Lemma sanitized_safe topic_id : Forall (fun c => safe_char c = true) (sanitized topic_id).
Proof.
  apply Forall_forall. intros c Hc. apply list_elem_of_In in Hc.
  apply filter_In in Hc. tauto.
Qed.

Lemma get_topic_path_spec topic_id :
  _get_topic_path topic_id
  = if truthy (sanitized topic_id) then Ok (sanitized topic_id ++ lit ".json")
    else Raise (Exn ValueError (lit "Invalid topic ID provided")).
Proof.
  unfold _get_topic_path. fold (sanitized topic_id).
  rewrite (rstrip_safe _ (sanitized_safe topic_id)).
  destruct (truthy (sanitized topic_id)); reflexivity.
Qed.

Lemma get_topic_path_raises topic_id :
  raises (_get_topic_path topic_id) = true <-> sanitized topic_id = [].
Proof.
  rewrite get_topic_path_spec.
  destruct (sanitized topic_id); cbn; split; congruence.
Qed.

Lemma sanitized_idem s : Forall (fun c => safe_char c = true) s -> sanitized s = s.
Proof.
  unfold sanitized. induction 1 as [|c s Hc _ IH]; [reflexivity|].
  cbn [List.filter]. rewrite Hc, IH. reflexivity.
Qed.


Lemma delete_topic_file_cases topic_id fs :
  delete_topic_file topic_id fs
  = match sanitized topic_id with
    | [] => (false, fs)
    | _ :: _ =>
      let path := sanitized topic_id ++ lit ".json" in
      match chat_dir fs !! path with
      | None => (true, fs)
      | Some _ =>
        if bool_decide (path ∈ readonly fs) then (false, fs)
        else (true, {| chat_dir := delete path (chat_dir fs);
                       readonly := readonly fs |})
      end
    end.
Proof.
  unfold delete_topic_file. rewrite get_topic_path_spec.
  destruct (sanitized topic_id) as [|c safe] eqn:Hs; [reflexivity|].
  cbn [truthy]. cbv zeta. set (path := (c :: safe) ++ _).
  unfold os_path_exists, os_remove.
  destruct (chat_dir fs !! path) as [f|] eqn:Hf.
  - rewrite bool_decide_eq_true_2 by eauto. cbn [negb].
    destruct (bool_decide (path ∈ readonly fs)); [reflexivity|].
    cbn [chat_dir]. rewrite lookup_delete_eq.
    rewrite bool_decide_eq_false_2 by (intros [? ?]; discriminate). reflexivity.
  - rewrite bool_decide_eq_false_2 by (intros [? ?]; discriminate). reflexivity.
Qed.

____

◆ Your objective: Write out every record again, exactly as it was written.

◆ Expected output:
Lemma sanitized_safe topic_id : Forall (fun c => safe_char c = true) (sanitized topic_id).
Proof.
  apply Forall_forall. intros c Hc. apply list_elem_of_In in Hc.
  apply filter_In in Hc. tauto.
Qed.

Lemma get_topic_path_spec topic_id :
  _get_topic_path topic_id
  = if truthy (sanitized topic_id) then Ok (sanitized topic_id ++ lit ".json")
    else Raise (Exn ValueError (lit "Invalid topic ID provided")).
Proof.
  unfold _get_topic_path. fold (sanitized topic_id).
  rewrite (rstrip_safe _ (sanitized_safe topic_id)).
  destruct (truthy (sanitized topic_id)); reflexivity.
Qed.

Lemma get_topic_path_raises topic_id :
  raises (_get_topic_path topic_id) = true <-> sanitized topic_id = [].
Proof.
  rewrite get_topic_path_spec.
  destruct (sanitized topic_id); cbn; split; congruence.
Qed.

Lemma sanitized_idem s : Forall (fun c => safe_char c = true) s -> sanitized s = s.
Proof.
  unfold sanitized. induction 1 as [|c s Hc _ IH]; [reflexivity|].
  cbn [List.filter]. rewrite Hc, IH. reflexivity.
Qed.


Lemma delete_topic_file_cases topic_id fs :
  delete_topic_file topic_id fs
  = match sanitized topic_id with
    | [] => (false, fs)
    | _ :: _ =>
      let path := sanitized topic_id ++ lit ".json" in
      match chat_dir fs !! path with
      | None => (true, fs)
      | Some _ =>
        if bool_decide (path ∈ readonly fs) then (false, fs)
        else (true, {| chat_dir := delete path (chat_dir fs);
                       readonly := readonly fs |})
      end
    end.
Proof.
  unfold delete_topic_file. rewrite get_topic_path_spec.
  destruct (sanitized topic_id) as [|c safe] eqn:Hs; [reflexivity|].
  cbn [truthy]. cbv zeta. set (path := (c :: safe) ++ _).
  unfold os_path_exists, os_remove.
  destruct (chat_dir fs !! path) as [f|] eqn:Hf.
  - rewrite bool_decide_eq_true_2 by eauto. cbn [negb].
    destruct (bool_decide (path ∈ readonly fs)); [reflexivity|].
    cbn [chat_dir]. rewrite lookup_delete_eq.
    rewrite bool_decide_eq_false_2 by (intros [? ?]; discriminate). reflexivity.
  - rewrite bool_decide_eq_false_2 by (intros [? ?]; discriminate). reflexivity.
Qed.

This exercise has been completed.